(Dataset excerpts)
(* ===== verification/OutboxRun.v ===== *)
(** * The loop of the outbox dispatcher (internal/outbox/dispatcher.go)

    [New] and [Run]: a flush at the start and one per tick, each reporting its
    outcome to the metrics.  Between two ticks the rest of the service commits
    events, publishes live frames and counts its own input. *)

From stdpp Require Import prelude gmap strings list sorting.
From Stdlib Require Import ZArith Lia SpecFloat String.
From S2P Require Import Prelude GoFloat GoText Monitor Model Ema StoreSpec Memory MemoryProofs Outbox.

#[local] Open Scope string_scope.
#[local] Open Scope list_scope.
#[local] Open Scope Z_scope.

Section Loop.
Context {S P : Type} `{OutboxStore S} `{OutboxPublisher P}.

Record Dispatcher := mkDispatcher {
  dsStore : S;
  dsPublisher : P;
  dsInterval : Z;
  dsMetrics : option Metrics
}.

Definition New (store : S) (publisher : P) (interval : Z) (metrics : option Metrics) : Dispatcher :=
  let interval := if interval <=? 0 then 250 * millisecond else interval in
  mkDispatcher store publisher interval metrics.

(** A flush and what it reports; [None] when it has not ended within its
    fuel.  A panic reports nothing. *)
Definition flush_turn (fuel : nat) (d : Dispatcher) : option (Dispatcher * outcome string unit) :=
  '(s, p, r) ← Flush fuel (dsStore d) (dsPublisher d);
  let metrics := match r with
                 | Ok _ => recordSuccess (dsMetrics d)
                 | Fail _ => recordFailure (dsMetrics d)
                 | Panic => dsMetrics d
                 end in
  Some (mkDispatcher s p (dsInterval d) metrics, r).

(** The loop of [Run]: one function per tick, what the others have done since
    the flush before it.  At the end of the list the context is done.  The
    result holds the outcome of every flush. *)
Fixpoint run_ticks (fuel : nat) (d : Dispatcher) (ticks : list (Dispatcher -> Dispatcher))
  : option (Dispatcher * list (outcome string unit)) :=
  match ticks with
  | [] => Some (d, [])
  | others :: rest =>
      '(d, r) ← flush_turn fuel (others d);
      if is_panic r then Some (d, [r])
      else '(d, results) ← run_ticks fuel d rest; Some (d, r :: results)
  end.

Definition Run (fuel : nat) (d : Dispatcher) (ticks : list (Dispatcher -> Dispatcher))
  : option (Dispatcher * list (outcome string unit)) :=
  run_ticks fuel d (id :: ticks).
End Loop.
Arguments Dispatcher : clear implicits.
Arguments mkDispatcher {S P}.
Arguments dsStore {S P}.
Arguments dsPublisher {S P}.
Arguments dsInterval {S P}.
Arguments dsMetrics {S P}.

(** ** What the metrics tell *)

Definition failures (results : list (outcome string unit)) : Z :=
  len (List.filter (fun r => negb (is_ok r)) results).

Section Health.
Context {S P : Type} `{OutboxLaws S} `{OutboxPublisher P}.

(** The others keep the store in order, add at most [growth] events, and leave
    the outbox's own metrics alone. *)
Record tolerable (growth : nat) (others : Dispatcher S P -> Dispatcher S P) : Prop := {
  to_ready d : ob_ready (dsStore d) -> ob_ready (dsStore (others d));
  to_queue d : ob_ready (dsStore d) ->
    (List.length (ob_queue (dsStore (others d))) <= List.length (ob_queue (dsStore d)) + growth)%nat;
  to_metrics d m : dsMetrics d = Some m -> exists m', dsMetrics (others d) = Some m' /\
    OutboxHealthy m' = OutboxHealthy m /\ mtOutboxErrors m' = mtOutboxErrors m
}.

Lemma tolerable_id growth : tolerable growth id.
Proof. split; unfold id; [done|lia|eauto]. Qed.

Lemma publish_batch_no_panic (Hpub : forall p e, (ob_publish (P := P) p e).2 <> Panic) p events :
  (publish_batch p events).2 <> Panic.
Proof.
  revert p. induction events as [|e events IH]; intros p; cbn; [done|].
  specialize (Hpub p e). destruct (ob_publish p e) as [p' [| |]]; cbn in *; [apply IH|done|done].
Qed.

(** What the dispatcher shows after a flush with outcome [r]. *)
Record reports (d' : Dispatcher S P) (r : outcome string unit) (m' : Metrics) : Prop := {
  rp_metrics : dsMetrics d' = Some m';
  rp_healthy : OutboxHealthy m' = is_ok r;
  rp_drained : is_ok r = true -> ob_queue (dsStore d') = []
}.

Lemma flush_turn_spec (Hpub : forall p e, (ob_publish (P := P) p e).2 <> Panic) fuel (d : Dispatcher S P) m :
  ob_ready (dsStore d) -> (List.length (ob_queue (dsStore d)) / 250 < fuel)%nat -> dsMetrics d = Some m ->
  exists d' r m', flush_turn fuel d = Some (d', r) /\ r <> Panic /\ reports d' r m' /\
    ob_ready (dsStore d') /\ (List.length (ob_queue (dsStore d')) <= List.length (ob_queue (dsStore d)))%nat /\
    mtOutboxErrors m' = if is_ok r then mtOutboxErrors m else wrap_u64 (mtOutboxErrors m + 1).
Proof.
  intros Hr Hf Hm. destruct (Flush_spec fuel (dsStore d) (dsPublisher d) Hr Hf)
    as (s' & p' & r & k & HF & HP & Hr' & Hq & Hnil & _).
  assert (Hnp : r <> Panic) by (rewrite <-(f_equal snd HP : _ = r); by apply publish_batch_no_panic).
  unfold flush_turn. rewrite HF, Hm. cbn [mbind option_bind].
  assert (Hle : (List.length (ob_queue s') <= List.length (ob_queue (dsStore d)))%nat) by (rewrite Hq, length_drop; lia).
  destruct r as [[]|e|]; [| |done]; cbn [recordSuccess recordFailure mbind option_bind];
    eexists _, _, _; (split; [done|]); (split; [done|]); (split; [split|]); auto; done.
Qed.

Lemma run_ticks_spec (Hpub : forall p e, (ob_publish (P := P) p e).2 <> Panic) growth fuel ticks (d : Dispatcher S P) m :
  ob_ready (dsStore d) -> dsMetrics d = Some m -> Forall (tolerable growth) ticks ->
  ((List.length (ob_queue (dsStore d)) + List.length ticks * growth) / 250 < fuel)%nat ->
  exists d' results m', run_ticks fuel d ticks = Some (d', results) /\
    List.length results = List.length ticks /\ dsMetrics d' = Some m' /\ ob_ready (dsStore d') /\
    (mtOutboxErrors m' = if failures results =? 0 then mtOutboxErrors m
                         else wrap_u64 (mtOutboxErrors m + failures results)) /\
    forall r, last results = Some r -> r <> Panic /\ reports d' r m'.
Proof.
  revert d m. induction ticks as [|others ticks IH]; intros d m Hr Hm Ht Hf.
  { exists d, [], m. by split_and!. }
  apply Forall_cons in Ht as [[Hkeep Hgrow Hmet] Ht]. cbn [List.length] in Hf.
  destruct (Hmet d m Hm) as (m1 & Hm1 & Hh1 & He1). specialize (Hgrow d Hr).
  destruct (flush_turn_spec Hpub fuel (others d) m1) as (d2 & r & m2 & Hrun & Hnp & Hrep & Hr2 & Hq2 & He2);
    [by apply Hkeep| |done|].
  { eapply Nat.le_lt_trans; [|exact Hf]. apply Nat.Div0.div_le_mono. lia. }
  destruct (IH d2 m2) as (d' & results & m' & Hrest & Hlen & Hm' & Hr' & He' & Hlast);
    [done|by destruct Hrep|done| |].
  { eapply Nat.le_lt_trans; [|exact Hf]. apply Nat.Div0.div_le_mono. lia. }
  exists d', (r :: results), m'. cbn [run_ticks]. rewrite Hrun. cbn [mbind option_bind].
  replace (is_panic r) with false by (by destruct r). rewrite Hrest. cbn [mbind option_bind].
  split_and!; [done|cbn; by rewrite Hlen|done|done| |].
  - assert (Hcons : failures (r :: results) = (if is_ok r then 0 else 1) + failures results).
    { unfold failures. cbn [List.filter]. destruct (is_ok r); cbn [negb]; [done|]. rewrite len_cons. lia. }
    assert (Hnn : 0 <= failures results) by apply len_nonneg.
    rewrite Hcons, He', He2, He1. destruct (is_ok r); [done|].
    destruct (Z.eqb_spec (1 + failures results) 0); [lia|].
    destruct (Z.eqb_spec (failures results) 0) as [->|]; [done|]. unfold wrap_u64.
    rewrite Zplus_mod_idemp_l. f_equal. lia.
  - destruct results as [|r2 results]; [|by apply Hlast]. cbn. intros x [= <-].
    destruct ticks; [|done]. cbn in Hrest. injection Hrest as ->. split; [done|]. destruct Hrep.
    split; [done| |done]. congruence.
Qed.
End Health.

» Work instructions
If a line of the data above contains "Prop", copy it out.

» Problem solution
Record tolerable (growth : nat) (others : Dispatcher S P -> Dispatcher S P) : Prop := {
Record reports (d' : Dispatcher S P) (r : outcome string unit) (m' : Metrics) : Prop := {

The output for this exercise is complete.